◆ ABOUT THIS EXERCISE
An exact reproduction of all the entries is the expected answer.
--- SOURCE MATERIAL ---
Definition csms_start : World := New (Some sample_config) (Some sample_store).
Definition cp1 (c : nat) (pc : conn_pc) : conn_thread := mkConnThread c "CP1" pc.
Definition first_up : World := (Connected "CP1" csms_start).2.
Definition second_up : World := (Connected "CP1" first_up).2.

(** The second connection has been made while the first is still being served. *)
Definition replaced : server :=
  register "CP1" (mkServer first_up (<["CP1" := 0%nat]> ∅) [cp1 0 PcRunning] ∅ 1).

Lemma replaced_reachable : server_reachable csms_start replaced.
Proof.
  apply (sr_step csms_start (mkServer first_up (<["CP1" := 0%nat]> ∅) [cp1 0 PcRunning] ∅ 1)); [|apply sv_register].
  apply (sr_step csms_start (register "CP1" (mkServer csms_start ∅ [] ∅ 0))).
  - apply (sr_step csms_start (mkServer csms_start ∅ [] ∅ 0)); [apply sr_start | apply sv_register].
  - apply sv_thread, (sv_connected (cp1 0 PcRegistered) csms_start (<["CP1" := 0%nat]> ∅) [] [] ∅ 1). reflexivity.
Defined.

Lemma registry_names_newest_witness :
  (0 < 1)%nat /\ 0%nat ∈ sv_closed replaced /\
  forall s' t', rtc server_step replaced s' -> t' ∈ sv_threads s' -> ct_conn t' = 0%nat ->
    forall reason, ct_pc t' <> PcReporting reason.
Proof.
  destruct (proj2 (registry_names_newest csms_start replaced "CP1" 1 replaced_reachable eq_refl) (cp1 0 PcRunning))
    as [Hlt Hs]; [right; left | reflexivity | discriminate |].
  split; [exact Hlt|]. apply Hs. exact I.
Defined.

(** A reconnect can overtake the report of the disconnect before it: the first
    connection has left the registry but not yet told core, the second registers
    and comes online, and then the first's Disconnected marks the station
    offline although its connection is registered and running. *)
Theorem reconnect_race :
  exists s, server_reachable csms_start s /\ live_conn "CP1" s = Some 1%nat /\
    cp1 1 PcRunning ∈ sv_threads s /\ IsOnline "CP1" (svc (sv_world s)) = false.
Proof.
  exists (mkServer (Disconnected "CP1" "gone" second_up).2 (<["CP1" := 1%nat]> ∅) [cp1 1 PcRunning] ∅ 2).
  split; [|split; [reflexivity|split; [left | vm_compute; reflexivity]]].
  apply (sr_step _ (mkServer second_up (<["CP1" := 1%nat]> ∅) [cp1 1 PcRunning; cp1 0 (PcReporting "gone")] ∅ 2)).
  2: { apply sv_thread, (sv_disconnected (cp1 0 (PcReporting "gone")) "gone" second_up _ [cp1 1 PcRunning] [] ∅ 2). reflexivity. }
  apply (sr_step _ (register "CP1" (mkServer first_up ∅ [cp1 0 (PcReporting "gone")] ∅ 1))).
  2: { unfold second_up. apply sv_thread, (sv_connected (cp1 1 PcRegistered) first_up _ [] [cp1 0 (PcReporting "gone")] ∅ 2). reflexivity. }
  apply (sr_step _ (mkServer first_up ∅ [cp1 0 (PcReporting "gone")] ∅ 1)); [|apply sv_register].
  apply (sr_step _ (mkServer first_up (<["CP1" := 0%nat]> ∅) [cp1 0 (PcEnded "gone")] ∅ 1)).
  2: { apply sv_thread, (sv_unregister (cp1 0 (PcEnded "gone")) "gone"
                (mkServer first_up (<["CP1" := 0%nat]> ∅) [cp1 0 (PcEnded "gone")] ∅ 1) ∅
                (Some (PcReporting "gone")) [] []); [reflexivity | reflexivity | vm_compute; reflexivity]. }
  apply (sr_step _ (mkServer first_up (<["CP1" := 0%nat]> ∅) [cp1 0 PcRunning] ∅ 1)).
  2: { apply sv_thread, (sv_ended (cp1 0 PcRunning) "gone" first_up _ [] [] ∅ 1). reflexivity. }
  apply (sr_step csms_start (register "CP1" (mkServer csms_start ∅ [] ∅ 0))).
  - apply (sr_step csms_start (mkServer csms_start ∅ [] ∅ 0)); [apply sr_start | apply sv_register].
  - apply sv_thread, (sv_connected (cp1 0 PcRegistered) csms_start (<["CP1" := 0%nat]> ∅) [] [] ∅ 1). reflexivity.
Qed.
---
◆ RESPONSE TO THIS TASK
Definition csms_start : World := New (Some sample_config) (Some sample_store).
Definition cp1 (c : nat) (pc : conn_pc) : conn_thread := mkConnThread c "CP1" pc.
Definition first_up : World := (Connected "CP1" csms_start).2.
Definition second_up : World := (Connected "CP1" first_up).2.

(** The second connection has been made while the first is still being served. *)
Definition replaced : server :=
  register "CP1" (mkServer first_up (<["CP1" := 0%nat]> ∅) [cp1 0 PcRunning] ∅ 1).

Lemma replaced_reachable : server_reachable csms_start replaced.
Proof.
  apply (sr_step csms_start (mkServer first_up (<["CP1" := 0%nat]> ∅) [cp1 0 PcRunning] ∅ 1)); [|apply sv_register].
  apply (sr_step csms_start (register "CP1" (mkServer csms_start ∅ [] ∅ 0))).
  - apply (sr_step csms_start (mkServer csms_start ∅ [] ∅ 0)); [apply sr_start | apply sv_register].
  - apply sv_thread, (sv_connected (cp1 0 PcRegistered) csms_start (<["CP1" := 0%nat]> ∅) [] [] ∅ 1). reflexivity.
Defined.

Lemma registry_names_newest_witness :
  (0 < 1)%nat /\ 0%nat ∈ sv_closed replaced /\
  forall s' t', rtc server_step replaced s' -> t' ∈ sv_threads s' -> ct_conn t' = 0%nat ->
    forall reason, ct_pc t' <> PcReporting reason.
Proof.
  destruct (proj2 (registry_names_newest csms_start replaced "CP1" 1 replaced_reachable eq_refl) (cp1 0 PcRunning))
    as [Hlt Hs]; [right; left | reflexivity | discriminate |].
  split; [exact Hlt|]. apply Hs. exact I.
Defined.

(** A reconnect can overtake the report of the disconnect before it: the first
    connection has left the registry but not yet told core, the second registers
    and comes online, and then the first's Disconnected marks the station
    offline although its connection is registered and running. *)
Theorem reconnect_race :
  exists s, server_reachable csms_start s /\ live_conn "CP1" s = Some 1%nat /\
    cp1 1 PcRunning ∈ sv_threads s /\ IsOnline "CP1" (svc (sv_world s)) = false.
Proof.
  exists (mkServer (Disconnected "CP1" "gone" second_up).2 (<["CP1" := 1%nat]> ∅) [cp1 1 PcRunning] ∅ 2).
  split; [|split; [reflexivity|split; [left | vm_compute; reflexivity]]].
  apply (sr_step _ (mkServer second_up (<["CP1" := 1%nat]> ∅) [cp1 1 PcRunning; cp1 0 (PcReporting "gone")] ∅ 2)).
  2: { apply sv_thread, (sv_disconnected (cp1 0 (PcReporting "gone")) "gone" second_up _ [cp1 1 PcRunning] [] ∅ 2). reflexivity. }
  apply (sr_step _ (register "CP1" (mkServer first_up ∅ [cp1 0 (PcReporting "gone")] ∅ 1))).
  2: { unfold second_up. apply sv_thread, (sv_connected (cp1 1 PcRegistered) first_up _ [] [cp1 0 (PcReporting "gone")] ∅ 2). reflexivity. }
  apply (sr_step _ (mkServer first_up ∅ [cp1 0 (PcReporting "gone")] ∅ 1)); [|apply sv_register].
  apply (sr_step _ (mkServer first_up (<["CP1" := 0%nat]> ∅) [cp1 0 (PcEnded "gone")] ∅ 1)).
  2: { apply sv_thread, (sv_unregister (cp1 0 (PcEnded "gone")) "gone"
                (mkServer first_up (<["CP1" := 0%nat]> ∅) [cp1 0 (PcEnded "gone")] ∅ 1) ∅
                (Some (PcReporting "gone")) [] []); [reflexivity | reflexivity | vm_compute; reflexivity]. }
  apply (sr_step _ (mkServer first_up (<["CP1" := 0%nat]> ∅) [cp1 0 PcRunning] ∅ 1)).
  2: { apply sv_thread, (sv_ended (cp1 0 PcRunning) "gone" first_up _ [] [] ∅ 1). reflexivity. }
  apply (sr_step csms_start (register "CP1" (mkServer csms_start ∅ [] ∅ 0))).
  - apply (sr_step csms_start (mkServer csms_start ∅ [] ∅ 0)); [apply sr_start | apply sv_register].
  - apply sv_thread, (sv_connected (cp1 0 PcRegistered) csms_start (<["CP1" := 0%nat]> ∅) [] [] ∅ 1). reflexivity.
Qed.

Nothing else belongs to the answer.